- What to produce
Every line of the records counts; transcribe each one exactly.

- Task input
Lemma ld_le_ext m m' a n :
  (forall x, a <= x < a + Z.of_nat n -> ld8 m x = ld8 m' x) -> ld_le m a n = ld_le m' a n.
Proof.
  revert a; induction n as [|n IH]; intros a H; simpl; [done|].
  rewrite (H a), (IH (a + 1)); [done| |lia]. intros; apply H; lia.
Qed.

Lemma ld8_st_le_other m a v n x :
  x < a \/ a + Z.of_nat n <= x -> ld8 (st_le m a v n) x = ld8 m x.
Proof.
  revert m a v; induction n as [|n IH]; intros m a v H; simpl; [done|].
  rewrite IH by lia. apply ld8_st8_ne; lia.
Qed.

Lemma ld_le_st_le_same m a v n :
  0 <= v < 256 ^ Z.of_nat n -> ld_le (st_le m a v n) a n = v.
Proof.
  revert m a v; induction n as [|n IH]; intros m a v H.
  { simpl in *; lia. }
  rewrite Nat2Z.inj_succ, Z.pow_succ_r in H by lia. cbn [ld_le st_le].
  rewrite ld8_st_le_other, ld8_st8_eq, IH by zlia. unfold u8. zlia.
Qed.

Lemma ld_le_st_le_other m a v n b k :
  b + Z.of_nat k <= a \/ a + Z.of_nat n <= b -> ld_le (st_le m a v n) b k = ld_le m b k.
Proof. intros. apply ld_le_ext. intros. apply ld8_st_le_other. lia. Qed.

Lemma ld_le_range m a n :
  (forall x, a <= x < a + Z.of_nat n -> 0 <= ld8 m x < 256) ->
  0 <= ld_le m a n < 256 ^ Z.of_nat n.
Proof.
  revert a; induction n as [|n IH]; intros a H; [simpl; lia|].
  rewrite Nat2Z.inj_succ, Z.pow_succ_r by lia. simpl.
  specialize (IH (a + 1)). pose proof (H a ltac:(lia)).
  assert (0 <= ld_le m (a + 1) n < 256 ^ Z.of_nat n) by (apply IH; intros; apply H; lia).
  lia.
Qed.

Lemma ld64_st64_eq m a v : ld64 (st64 m a v) a = u64 v.
Proof. apply ld_le_st_le_same. apply u64_range. Qed.

Lemma ld64_st64_ne m a b v : b + 8 <= a \/ a + 8 <= b -> ld64 (st64 m a v) b = ld64 m b.
Proof. intros. apply ld_le_st_le_other. lia. Qed.

Lemma ld64_ext m m' a :
  (forall x, a <= x < a + 8 -> ld8 m x = ld8 m' x) -> ld64 m a = ld64 m' a.
Proof. intros. by apply ld_le_ext. Qed.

- Solution for this problem
Lemma ld_le_ext m m' a n :
  (forall x, a <= x < a + Z.of_nat n -> ld8 m x = ld8 m' x) -> ld_le m a n = ld_le m' a n.
Proof.
  revert a; induction n as [|n IH]; intros a H; simpl; [done|].
  rewrite (H a), (IH (a + 1)); [done| |lia]. intros; apply H; lia.
Qed.

Lemma ld8_st_le_other m a v n x :
  x < a \/ a + Z.of_nat n <= x -> ld8 (st_le m a v n) x = ld8 m x.
Proof.
  revert m a v; induction n as [|n IH]; intros m a v H; simpl; [done|].
  rewrite IH by lia. apply ld8_st8_ne; lia.
Qed.

Lemma ld_le_st_le_same m a v n :
  0 <= v < 256 ^ Z.of_nat n -> ld_le (st_le m a v n) a n = v.
Proof.
  revert m a v; induction n as [|n IH]; intros m a v H.
  { simpl in *; lia. }
  rewrite Nat2Z.inj_succ, Z.pow_succ_r in H by lia. cbn [ld_le st_le].
  rewrite ld8_st_le_other, ld8_st8_eq, IH by zlia. unfold u8. zlia.
Qed.

Lemma ld_le_st_le_other m a v n b k :
  b + Z.of_nat k <= a \/ a + Z.of_nat n <= b -> ld_le (st_le m a v n) b k = ld_le m b k.
Proof. intros. apply ld_le_ext. intros. apply ld8_st_le_other. lia. Qed.

Lemma ld_le_range m a n :
  (forall x, a <= x < a + Z.of_nat n -> 0 <= ld8 m x < 256) ->
  0 <= ld_le m a n < 256 ^ Z.of_nat n.
Proof.
  revert a; induction n as [|n IH]; intros a H; [simpl; lia|].
  rewrite Nat2Z.inj_succ, Z.pow_succ_r by lia. simpl.
  specialize (IH (a + 1)). pose proof (H a ltac:(lia)).
  assert (0 <= ld_le m (a + 1) n < 256 ^ Z.of_nat n) by (apply IH; intros; apply H; lia).
  lia.
Qed.

Lemma ld64_st64_eq m a v : ld64 (st64 m a v) a = u64 v.
Proof. apply ld_le_st_le_same. apply u64_range. Qed.

Lemma ld64_st64_ne m a b v : b + 8 <= a \/ a + 8 <= b -> ld64 (st64 m a v) b = ld64 m b.
Proof. intros. apply ld_le_st_le_other. lia. Qed.

Lemma ld64_ext m m' a :
  (forall x, a <= x < a + 8 -> ld8 m x = ld8 m' x) -> ld64 m a = ld64 m' a.
Proof. intros. by apply ld_le_ext. Qed.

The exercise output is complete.